Description
A vibrant pasta salad featuring sweet charred corn, creamy dressing, and a kick of jalapeño.
Ingredients
Scale
- 8 oz elbow macaroni or penne
- 3 cups sweet corn kernels
- 1 jalapeño pepper, seeded and minced (optional)
- 3 tbsp butter
- 1/4 cup chopped fresh cilantro
- 1/2 cup crumbled cotija cheese
- 1/2 cup mayonnaise
- Juice from 1 lime
- 1/2 tsp chili powder
- 1/4 tsp smoked paprika
- Salt to taste
- Black pepper to taste
Instructions
- Cook pasta in a large pot of salted boiling water until al dente. Drain and rinse under cold water. Transfer to a large mixing bowl.

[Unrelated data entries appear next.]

(** * Convergence engine of Compose: a shallow embedding of
    [pkg/compose/convergence.go] and the properties of its reconciler,
    reference resolver, divergence detector, recreate protocol and
    dependency waits. *)

From Stdlib Require Import ZArith String Ascii List Bool Lia DecimalString.
From Stdlib Require Import Sorted Permutation.
From stdpp Require Import gmap strings list fin_maps.

Local Open Scope string_scope.
Local Open Scope Z_scope.

(** ** Go primitives *)

Module Go.

(** Go's [error] values are carried as their message. *)
Definition error := string.

(** The three ways a Go call ends: a normal return, a returned error,
    or a run-time panic (index or slice out of range, nil dereference). *)
Inductive result (A : Type) : Type :=
| Ok (a : A)
| Err (e : error)
| Panic.
Arguments Ok {A} a.
Arguments Err {A} e.
Arguments Panic {A}.

Definition isOk {A} (r : result A) : bool :=
  match r with Ok _ => true | _ => false end.
Definition isErr {A} (r : result A) : bool :=
  match r with Err _ => true | _ => false end.

(** [int] is 64 bits wide and wraps around. *)
Definition MinInt : Z := - 2 ^ 63.
Definition MaxInt : Z := 2 ^ 63 - 1.
Definition wrap (z : Z) : Z := (z + 2 ^ 63) mod 2 ^ 64 - 2 ^ 63.
Definition inInt (z : Z) : bool := (MinInt <=? z) && (z <=? MaxInt).

(** [strings.Split(s, sep)] for a one-byte separator: the pieces between
    the separators, always at least one piece. *)
Fixpoint Split (s : string) (sep : ascii) : list string :=
  match s with
  | EmptyString => [EmptyString]
  | String c s' =>
      if Ascii.eqb c sep then EmptyString :: Split s' sep
      else match Split s' sep with
           | [] => [String c EmptyString]
           | p :: ps => String c p :: ps
           end
  end.
(** X24: the page guard sends the browser to the login page whenever the
    identity service gives no user: also when the identity library is
    missing and when the service reports an error (each is logged).  When
    the promise of the query is rejected, the guard throws instead, and
    the location is left as it is; and when [createClient] refuses the
    configuration of the page, the guard throws the error of
    [createClient] and leaves everything as it is. *)
Theorem requireAuth_on_failure (w : World) (s : State) :
  (supabase_defined w = false ->
   requireAuth w s
   = (Returned false,
      log (log s (ConsoleError "Supabaseクライアントが読み込まれていません" None))
        (SetLocation "/login.html")))
  /\ (supabase_defined w = true ->
      client_error w s = None ->
      forall r error,
        auth_getUser w (history (client_state w s)) = Fulfilled r ->
        user_error r = Some error ->
        requireAuth w s
        = (Returned false,
           log (log (log (client_state w s) GetUser)
                  (ConsoleError "ユーザー取得エラー:" (Some error)))
             (SetLocation "/login.html")))
  /\ (supabase_defined w = true ->
      client_error w s = None ->
      forall e,
        auth_getUser w (history (client_state w s)) = Rejected e ->
        requireAuth w s = (Thrown e, log (client_state w s) GetUser))
  /\ (forall e, client_error w s = Some e -> requireAuth w s = (Thrown e, s)).
Proof.
  unfold requireAuth, checkAuth, bind. rewrite getCurrentUser_eq.
  split; [|split; [|split]].
  - intros Hd. unfold client_error, client_state. rewrite Hd. reflexivity.
  - intros Hd Hc r error Hr He. rewrite Hc, Hd, Hr, He. reflexivity.
  - intros Hd Hc e He. rewrite Hc, Hd, He. reflexivity.
  - intros e He. rewrite He, (client_state_refused _ _ _ He). reflexivity.
Qed.

Lemma requireAuth_on_failure_witness :
  since Examples.fresh (snd (requireAuth Examples.no_library Examples.fresh))
  = [ConsoleError "Supabaseクライアントが読み込まれていません" None;
     SetLocation "/login.html"]
  /\ since Examples.fresh (snd (requireAuth Examples.auth_failing Examples.fresh))
     = [CreateClient "https://id.example" "anon-key"; GetUser;
        ConsoleError "ユーザー取得エラー:" (Some (mkAuthError "invalid JWT"));
        SetLocation "/login.html"]
  /\ since Examples.fresh (snd (requireAuth Examples.auth_rejecting Examples.fresh))
     = [CreateClient "https://id.example" "anon-key"; GetUser]
  /\ requireAuth Examples.not_configured Examples.fresh
     = (Thrown (Error "supabaseUrl is required."), Examples.fresh).
Proof.
  split; [|split; [|split]].
  - rewrite (proj1 (requireAuth_on_failure Examples.no_library Examples.fresh) eq_refl).
    reflexivity.
  - rewrite (proj1 (proj2 (requireAuth_on_failure Examples.auth_failing Examples.fresh))
               eq_refl eq_refl _ (mkAuthError "invalid JWT") eq_refl eq_refl).
    reflexivity.
  - rewrite (proj1 (proj2 (proj2 (requireAuth_on_failure Examples.auth_rejecting
                                    Examples.fresh)))
               eq_refl eq_refl _ eq_refl).
    reflexivity.
  - apply (proj2 (proj2 (proj2 (requireAuth_on_failure Examples.not_configured
                                  Examples.fresh)))).
    reflexivity.
Defined.

End GuardAndReload.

- Melt butter in a skillet over medium-high heat. Add corn and cook until tender and charred, about 7 to 10 minutes. Season with salt and pepper.
- In a bowl, whisk together mayonnaise, lime juice, chili powder, and smoked paprika until smooth. Season with salt and pepper.
- Add the cooled roasted corn to the dressing and stir to coat.
- Add the dressed corn to the pasta and mix in cotija cheese, jalapeño, and cilantro. Fold gently to combine.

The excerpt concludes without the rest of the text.